Antibiotic supply chains are on the brink of collapse, cautions The Netherlands-based Access to Medicine Foundation (AMF), as the world grapples with the peculiar problem of ‘excess and access’ when it comes to these drugs.

“Between 2001 and 2013, 148 national antibiotic shortages occurred in the United States alone. In 2010, 15 countries reported national shortages of injectable streptomycin, jeopardising the treatment of tuberculosis patients. An ongoing penicillin shortage is currently affecting at least 39 countries, including Brazil, Germany, the Netherlands, the US and India,” the Foundation said in a report on the “Shortages, stockouts and scarcity” issues on antibiotic supplies.

The report was released in Amsterdam on Thursday. It comes even as governments across the world deal with anti-microbial resistance (AMR), a fallout of irrational or excessive use and abuse of antibiotics. Parallel to this narrative, though, is the other reality in many countries where people are unable to access the antibiotics they need.

‘Global push’

The situation has become worse because drug companies feel “dis-incentivised” and are leaving the market, Jayasree K Iyer, Executive Director, AMF, told BusinessLine . Explaining the tricky cycle, she said the sale of antibiotics was being restricted to control resistance to the drug, which could arise out of excessive use. And, since sale volumes were low, drug companies did not feel incentivised to make the medicine. Besides, the pricing on these drugs is also much lower than a cancer drug commands.

“The only way to prevent companies from leaving the market entirely was to make it viable for them, she said. “Without a global push to address the systemic causes, we risk being unable to treat common infections from contaminated food or simple wounds,” she said. An estimated 70 per cent of bacteria is already resistant to at least one antibiotic that is commonly used to treat them. Left unchecked, AMR could stop antibiotics from working within a few decades, the white paper cautions, even as the recently-hosted World Health Assembly singled it out as a key priority.
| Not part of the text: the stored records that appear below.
(** ** Resizing the window *)

Lemma ofold_throws {A B : Type} (f : A -> B -> outcome A) (l1 l2 : list B)
      (b : B) (e : exn) :
  (forall a b', b' ∈ l1 -> exists a', f a b' = Ok a') ->
  (forall a, f a b = Throw e) ->
  forall a, ofold f a (l1 ++ b :: l2) = Throw e.
Proof.
  induction l1 as [|b1 l1 IH]; intros Hok Hb a; cbn.
  - by rewrite Hb.
  - destruct (Hok a b1) as [a' Ha']; [by left|]. rewrite Ha'. cbn.
    apply IH; [|done]. intros. apply Hok. by right.
Qed.

(** X24.  The resize callback never makes a new grid.  In any state, and
    whether its [renderGrid] throws or not, it leaves the game paused and
    changes nothing else but CONFIG: the grid with its arrays, the
    generation counter, the save store and the toast are untouched; in a
    window at least 1024 pixels wide CONFIG is untouched as well.  So when
    the callback changes the height of a grid of the configured dimensions,
    or the width of one that has rows, the grid no longer has the configured
    dimensions. *)
Theorem resize_keeps_grid innerWidth innerHeight s :
  snd (resize innerWidth innerHeight s)
  = set_CONFIG (CONFIG (snd (resize innerWidth innerHeight s))) (paused s)
  /\ (1024 <= innerWidth -> snd (resize innerWidth innerHeight s) = paused s)
  /\ (grid_ok s ->
      gridHeight (CONFIG (snd (resize innerWidth innerHeight s)))
      <> gridHeight (CONFIG s)
      \/ (0 < gridHeight (CONFIG s)
          /\ gridWidth (CONFIG (snd (resize innerWidth innerHeight s)))
             <> gridWidth (CONFIG s)) ->
      ~ grid_ok (snd (resize innerWidth innerHeight s))).
Proof.
  rewrite resize_state. cbn [CONFIG set_CONFIG].
  destruct (paused_fields s) as (Hc & Hhp & Hgp & _).
  split; [done|]. split.
  - intros Hw. rewrite initCanvas_wide by done. cbn [snd].
    by destruct (paused s).
  - intros (Hlen & _ & Hrows) Hdiff (Hlen' & _ & Hrows').
    cbn [CONFIG set_CONFIG grid heap] in Hlen', Hrows'.
    rewrite Hgp in Hlen', Hrows'.
    destruct Hdiff as [Hh | [Hpos Hw]]; [lia|].
    destruct (grid s) as [|l g] eqn:Eg; [cbn in Hlen; lia|].
    apply Forall_cons in Hrows as [(row & Hrow & Hl) _].
    apply Forall_cons in Hrows' as [(row' & Hrow' & Hl') _].
    cbn [CONFIG set_CONFIG heap] in Hrow', Hl'. rewrite Hhp in Hrow'.
    rewrite Hrow in Hrow'. injection Hrow' as <-. lia.
Qed.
According to an IQVIA report last year, India consumed more than 260 crore packs or ₹15,000 crore worth of antibiotics in 2016, making it one of the world’s largest consumers of antibiotics. And in the country, Goa, Delhi, Uttar Pradesh, Punjab and Kerala topped the list of antibiotics consumers, with consumption patterns higher than the national average of about 6 packs per 1000 people per day.

Market mechanics

Another factor contributing to the twin antibiotic problem is the dependence on two markets — China and India — for active pharmaceutical ingredients (API). Since the APIs are produced at a few factories, a single manufacturing failure has ramifications.

“For example, an explosion at a Chinese factory in 2016 triggered an ongoing global shortage of the key broad-spectrum antibiotic piperacillin-tazobactam,” the paper pointed out.

Drug companies are not drawn to produce antibiotics, the paper said, “because R&D is risky and expensive, antibiotics offer slim margins, and growth in demand comes mainly from poor countries. Global demand for antibiotics roseby 65 per cent between 2000 and 2015. Four of the six countries with the highest antibiotic consumption rates were low or middle-income countries.”

“There should be a market mechanism to get companies back to producing antibiotics,” Iyer said, backed by a strategy to procure greater volumes of old or new antibiotics.

The international community should “take a unified approach to fixing the market, ensuring that there are multiple suppliers competing at critical links in the chain,” the note said, laying the responsibility at the doorstep of both the government and industry.